▸ **Work to be completed**: Your task is to repeat exactly the lines below between the line holding "Some (with_line b (slen t) i s)" and the line holding "(** The text", inclusive, and only those.

====== Extracted information

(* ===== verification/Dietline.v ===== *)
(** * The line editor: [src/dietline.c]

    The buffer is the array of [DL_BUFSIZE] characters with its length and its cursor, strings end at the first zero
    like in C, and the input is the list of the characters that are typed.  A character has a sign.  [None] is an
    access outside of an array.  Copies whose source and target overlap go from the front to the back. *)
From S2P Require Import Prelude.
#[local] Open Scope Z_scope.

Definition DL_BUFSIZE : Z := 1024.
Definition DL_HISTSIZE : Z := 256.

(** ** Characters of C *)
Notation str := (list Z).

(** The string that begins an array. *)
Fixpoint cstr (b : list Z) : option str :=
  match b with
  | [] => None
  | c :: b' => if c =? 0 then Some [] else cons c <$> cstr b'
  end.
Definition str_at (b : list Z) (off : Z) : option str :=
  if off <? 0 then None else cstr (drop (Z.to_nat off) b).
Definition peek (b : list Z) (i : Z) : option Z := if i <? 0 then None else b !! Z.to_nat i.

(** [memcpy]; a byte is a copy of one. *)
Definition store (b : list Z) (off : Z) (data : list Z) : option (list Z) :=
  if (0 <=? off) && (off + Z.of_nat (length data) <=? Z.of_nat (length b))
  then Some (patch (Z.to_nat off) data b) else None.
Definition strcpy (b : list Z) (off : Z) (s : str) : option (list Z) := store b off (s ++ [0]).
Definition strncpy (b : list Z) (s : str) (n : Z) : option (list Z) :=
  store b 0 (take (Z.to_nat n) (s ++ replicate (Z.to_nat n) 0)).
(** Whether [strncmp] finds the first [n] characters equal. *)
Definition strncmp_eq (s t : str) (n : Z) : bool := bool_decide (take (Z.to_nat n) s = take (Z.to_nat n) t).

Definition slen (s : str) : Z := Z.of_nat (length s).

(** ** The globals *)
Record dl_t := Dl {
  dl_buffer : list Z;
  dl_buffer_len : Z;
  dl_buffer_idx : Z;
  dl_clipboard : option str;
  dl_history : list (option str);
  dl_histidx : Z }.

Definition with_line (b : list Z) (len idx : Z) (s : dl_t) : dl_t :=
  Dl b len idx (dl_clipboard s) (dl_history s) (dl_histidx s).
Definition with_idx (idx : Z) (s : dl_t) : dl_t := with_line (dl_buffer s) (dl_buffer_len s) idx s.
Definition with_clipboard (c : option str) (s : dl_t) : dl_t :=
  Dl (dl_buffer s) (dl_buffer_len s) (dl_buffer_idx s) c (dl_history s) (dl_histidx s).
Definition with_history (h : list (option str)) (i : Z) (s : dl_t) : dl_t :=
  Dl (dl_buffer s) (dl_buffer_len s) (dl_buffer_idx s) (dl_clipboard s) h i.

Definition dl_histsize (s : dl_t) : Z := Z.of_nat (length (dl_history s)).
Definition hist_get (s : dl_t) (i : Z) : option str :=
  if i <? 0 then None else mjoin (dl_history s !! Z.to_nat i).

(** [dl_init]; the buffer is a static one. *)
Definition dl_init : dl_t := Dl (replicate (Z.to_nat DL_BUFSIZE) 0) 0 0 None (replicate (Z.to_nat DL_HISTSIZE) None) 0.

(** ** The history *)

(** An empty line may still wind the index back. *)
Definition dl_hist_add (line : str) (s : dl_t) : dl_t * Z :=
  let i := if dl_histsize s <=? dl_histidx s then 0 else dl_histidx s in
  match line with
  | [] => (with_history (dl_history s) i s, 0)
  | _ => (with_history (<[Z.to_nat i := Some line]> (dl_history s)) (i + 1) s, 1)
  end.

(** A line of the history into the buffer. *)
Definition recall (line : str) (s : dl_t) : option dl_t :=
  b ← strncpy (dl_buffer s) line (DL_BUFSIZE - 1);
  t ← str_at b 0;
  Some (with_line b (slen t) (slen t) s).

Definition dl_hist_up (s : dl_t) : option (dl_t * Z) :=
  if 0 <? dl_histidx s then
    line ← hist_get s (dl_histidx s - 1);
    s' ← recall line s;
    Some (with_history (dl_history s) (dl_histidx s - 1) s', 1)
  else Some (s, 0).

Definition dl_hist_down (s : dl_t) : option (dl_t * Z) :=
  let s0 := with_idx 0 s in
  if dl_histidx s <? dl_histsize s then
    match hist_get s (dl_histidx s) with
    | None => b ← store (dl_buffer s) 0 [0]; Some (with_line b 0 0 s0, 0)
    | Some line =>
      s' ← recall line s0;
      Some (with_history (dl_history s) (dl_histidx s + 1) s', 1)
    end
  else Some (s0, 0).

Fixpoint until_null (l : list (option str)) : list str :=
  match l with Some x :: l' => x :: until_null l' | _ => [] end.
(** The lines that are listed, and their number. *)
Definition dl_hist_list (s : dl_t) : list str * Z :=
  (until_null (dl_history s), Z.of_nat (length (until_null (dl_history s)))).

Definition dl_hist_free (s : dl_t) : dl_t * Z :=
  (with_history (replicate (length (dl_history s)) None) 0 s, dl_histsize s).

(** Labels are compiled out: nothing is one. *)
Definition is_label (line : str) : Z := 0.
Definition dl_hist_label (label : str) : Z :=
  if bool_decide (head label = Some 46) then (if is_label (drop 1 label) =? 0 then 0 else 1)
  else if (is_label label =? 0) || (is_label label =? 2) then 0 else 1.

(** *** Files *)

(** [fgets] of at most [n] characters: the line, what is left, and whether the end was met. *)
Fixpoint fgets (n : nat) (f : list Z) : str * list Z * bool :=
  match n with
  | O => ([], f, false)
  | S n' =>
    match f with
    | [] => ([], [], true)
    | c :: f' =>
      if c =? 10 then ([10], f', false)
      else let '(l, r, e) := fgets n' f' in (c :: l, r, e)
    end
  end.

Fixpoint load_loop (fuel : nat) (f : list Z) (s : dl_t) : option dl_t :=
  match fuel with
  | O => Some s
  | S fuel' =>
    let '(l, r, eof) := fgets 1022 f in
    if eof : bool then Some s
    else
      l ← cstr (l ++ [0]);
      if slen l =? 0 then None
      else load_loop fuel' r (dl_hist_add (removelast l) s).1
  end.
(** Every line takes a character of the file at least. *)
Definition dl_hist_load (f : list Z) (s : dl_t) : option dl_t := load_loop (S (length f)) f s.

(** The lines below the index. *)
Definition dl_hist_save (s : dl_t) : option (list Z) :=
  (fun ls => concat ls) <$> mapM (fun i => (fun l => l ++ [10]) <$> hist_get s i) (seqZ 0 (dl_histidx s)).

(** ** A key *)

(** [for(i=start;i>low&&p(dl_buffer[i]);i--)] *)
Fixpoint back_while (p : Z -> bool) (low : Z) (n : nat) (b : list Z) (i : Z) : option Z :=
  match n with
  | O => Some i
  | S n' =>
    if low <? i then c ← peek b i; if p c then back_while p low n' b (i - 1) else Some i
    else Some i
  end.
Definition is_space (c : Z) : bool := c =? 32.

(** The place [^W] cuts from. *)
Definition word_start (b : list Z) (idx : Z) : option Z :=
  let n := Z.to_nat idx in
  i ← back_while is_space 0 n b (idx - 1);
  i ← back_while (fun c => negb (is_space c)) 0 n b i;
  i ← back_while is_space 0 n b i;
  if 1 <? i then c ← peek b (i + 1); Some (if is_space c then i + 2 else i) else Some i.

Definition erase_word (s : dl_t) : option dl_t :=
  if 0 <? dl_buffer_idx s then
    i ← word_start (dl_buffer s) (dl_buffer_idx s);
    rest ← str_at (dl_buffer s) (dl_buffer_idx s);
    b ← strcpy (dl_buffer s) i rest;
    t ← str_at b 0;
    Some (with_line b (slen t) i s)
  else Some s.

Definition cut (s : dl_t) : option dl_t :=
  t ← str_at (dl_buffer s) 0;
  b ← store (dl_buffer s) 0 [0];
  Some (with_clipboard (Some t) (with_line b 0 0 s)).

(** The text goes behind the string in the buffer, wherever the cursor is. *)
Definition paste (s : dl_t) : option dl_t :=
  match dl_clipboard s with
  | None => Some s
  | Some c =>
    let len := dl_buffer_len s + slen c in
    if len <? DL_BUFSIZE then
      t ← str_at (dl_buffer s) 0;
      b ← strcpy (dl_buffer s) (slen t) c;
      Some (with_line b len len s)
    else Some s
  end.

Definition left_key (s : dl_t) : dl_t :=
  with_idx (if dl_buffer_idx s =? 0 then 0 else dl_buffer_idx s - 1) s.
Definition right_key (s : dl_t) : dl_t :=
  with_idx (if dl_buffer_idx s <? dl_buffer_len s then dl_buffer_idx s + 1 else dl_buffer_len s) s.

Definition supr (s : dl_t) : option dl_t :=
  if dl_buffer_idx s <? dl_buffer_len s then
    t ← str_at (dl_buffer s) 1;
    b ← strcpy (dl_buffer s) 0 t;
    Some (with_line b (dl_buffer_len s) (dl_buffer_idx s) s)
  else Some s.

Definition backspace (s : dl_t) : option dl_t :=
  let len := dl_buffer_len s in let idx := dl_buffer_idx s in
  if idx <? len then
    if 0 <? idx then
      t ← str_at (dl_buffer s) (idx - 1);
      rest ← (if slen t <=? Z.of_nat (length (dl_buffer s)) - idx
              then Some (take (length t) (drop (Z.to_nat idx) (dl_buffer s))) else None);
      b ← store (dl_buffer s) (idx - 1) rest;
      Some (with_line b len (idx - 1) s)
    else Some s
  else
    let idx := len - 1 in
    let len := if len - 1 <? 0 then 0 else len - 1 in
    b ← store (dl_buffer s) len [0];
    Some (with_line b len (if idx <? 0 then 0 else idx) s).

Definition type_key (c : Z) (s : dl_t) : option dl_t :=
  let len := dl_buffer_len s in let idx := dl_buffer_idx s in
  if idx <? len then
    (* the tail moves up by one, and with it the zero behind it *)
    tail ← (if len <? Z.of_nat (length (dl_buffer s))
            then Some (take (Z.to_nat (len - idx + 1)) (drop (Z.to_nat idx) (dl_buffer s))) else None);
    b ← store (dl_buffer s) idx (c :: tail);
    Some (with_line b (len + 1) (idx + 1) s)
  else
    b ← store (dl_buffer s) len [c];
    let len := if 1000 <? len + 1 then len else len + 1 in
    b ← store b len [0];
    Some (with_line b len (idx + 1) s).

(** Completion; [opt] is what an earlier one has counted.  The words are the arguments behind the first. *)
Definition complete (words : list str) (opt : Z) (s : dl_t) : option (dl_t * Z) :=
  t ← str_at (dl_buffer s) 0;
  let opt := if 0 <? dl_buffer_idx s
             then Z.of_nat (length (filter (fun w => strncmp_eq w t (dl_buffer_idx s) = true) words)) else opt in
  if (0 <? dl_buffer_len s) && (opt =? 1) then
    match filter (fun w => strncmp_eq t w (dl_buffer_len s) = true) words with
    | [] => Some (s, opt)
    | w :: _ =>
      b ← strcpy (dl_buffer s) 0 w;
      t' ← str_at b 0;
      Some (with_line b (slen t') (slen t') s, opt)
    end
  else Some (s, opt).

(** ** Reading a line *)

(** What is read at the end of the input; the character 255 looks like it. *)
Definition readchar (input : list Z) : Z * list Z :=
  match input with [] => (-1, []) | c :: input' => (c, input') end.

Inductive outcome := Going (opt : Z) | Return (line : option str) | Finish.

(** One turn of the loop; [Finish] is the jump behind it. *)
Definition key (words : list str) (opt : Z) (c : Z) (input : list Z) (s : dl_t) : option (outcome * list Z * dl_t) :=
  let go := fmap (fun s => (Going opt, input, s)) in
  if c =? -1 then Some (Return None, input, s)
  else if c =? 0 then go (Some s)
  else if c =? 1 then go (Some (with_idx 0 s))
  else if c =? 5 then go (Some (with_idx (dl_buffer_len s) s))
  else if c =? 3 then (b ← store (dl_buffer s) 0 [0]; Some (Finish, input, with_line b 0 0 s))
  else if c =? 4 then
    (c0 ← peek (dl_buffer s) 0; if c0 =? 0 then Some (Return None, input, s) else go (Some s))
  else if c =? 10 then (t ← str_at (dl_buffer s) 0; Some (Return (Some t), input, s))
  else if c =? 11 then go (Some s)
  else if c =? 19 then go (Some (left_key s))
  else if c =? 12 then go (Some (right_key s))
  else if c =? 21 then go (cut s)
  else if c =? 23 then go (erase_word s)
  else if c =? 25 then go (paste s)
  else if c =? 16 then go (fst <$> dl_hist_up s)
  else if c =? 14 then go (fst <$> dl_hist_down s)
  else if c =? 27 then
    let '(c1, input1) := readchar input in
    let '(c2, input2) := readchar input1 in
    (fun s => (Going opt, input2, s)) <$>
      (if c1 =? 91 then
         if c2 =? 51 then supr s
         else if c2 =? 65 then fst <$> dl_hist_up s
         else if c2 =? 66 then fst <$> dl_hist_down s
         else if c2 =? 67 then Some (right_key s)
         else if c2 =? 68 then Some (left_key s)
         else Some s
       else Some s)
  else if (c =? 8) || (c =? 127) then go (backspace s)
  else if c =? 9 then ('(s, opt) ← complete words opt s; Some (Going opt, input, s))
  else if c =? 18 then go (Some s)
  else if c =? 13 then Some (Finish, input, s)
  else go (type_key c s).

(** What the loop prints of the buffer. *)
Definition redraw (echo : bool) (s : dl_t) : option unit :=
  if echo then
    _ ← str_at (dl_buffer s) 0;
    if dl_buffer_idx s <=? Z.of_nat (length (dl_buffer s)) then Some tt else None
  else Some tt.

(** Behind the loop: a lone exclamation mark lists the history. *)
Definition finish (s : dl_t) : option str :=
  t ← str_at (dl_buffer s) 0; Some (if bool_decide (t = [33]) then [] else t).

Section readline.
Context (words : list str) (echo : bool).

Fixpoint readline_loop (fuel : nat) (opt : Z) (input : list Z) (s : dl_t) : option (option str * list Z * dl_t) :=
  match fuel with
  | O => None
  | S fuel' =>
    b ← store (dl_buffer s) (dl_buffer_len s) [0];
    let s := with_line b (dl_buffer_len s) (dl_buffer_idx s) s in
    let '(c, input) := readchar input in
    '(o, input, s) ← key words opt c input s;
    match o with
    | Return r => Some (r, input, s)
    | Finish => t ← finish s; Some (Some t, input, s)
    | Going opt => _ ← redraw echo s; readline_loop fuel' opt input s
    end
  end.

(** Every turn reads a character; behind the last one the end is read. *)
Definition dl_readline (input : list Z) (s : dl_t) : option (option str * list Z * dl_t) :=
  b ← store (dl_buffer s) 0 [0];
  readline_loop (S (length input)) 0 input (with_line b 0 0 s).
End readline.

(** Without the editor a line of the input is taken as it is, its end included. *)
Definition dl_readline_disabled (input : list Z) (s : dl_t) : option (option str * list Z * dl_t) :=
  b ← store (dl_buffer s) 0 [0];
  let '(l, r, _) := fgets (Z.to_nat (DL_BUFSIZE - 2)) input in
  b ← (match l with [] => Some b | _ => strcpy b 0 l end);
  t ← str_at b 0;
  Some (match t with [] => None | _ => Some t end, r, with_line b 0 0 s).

============

▸ **Written solution**:
    Some (with_line b (slen t) i s)
  else Some s.

Definition cut (s : dl_t) : option dl_t :=
  t ← str_at (dl_buffer s) 0;
  b ← store (dl_buffer s) 0 [0];
  Some (with_clipboard (Some t) (with_line b 0 0 s)).

(** The text goes behind the string in the buffer, wherever the cursor is. *)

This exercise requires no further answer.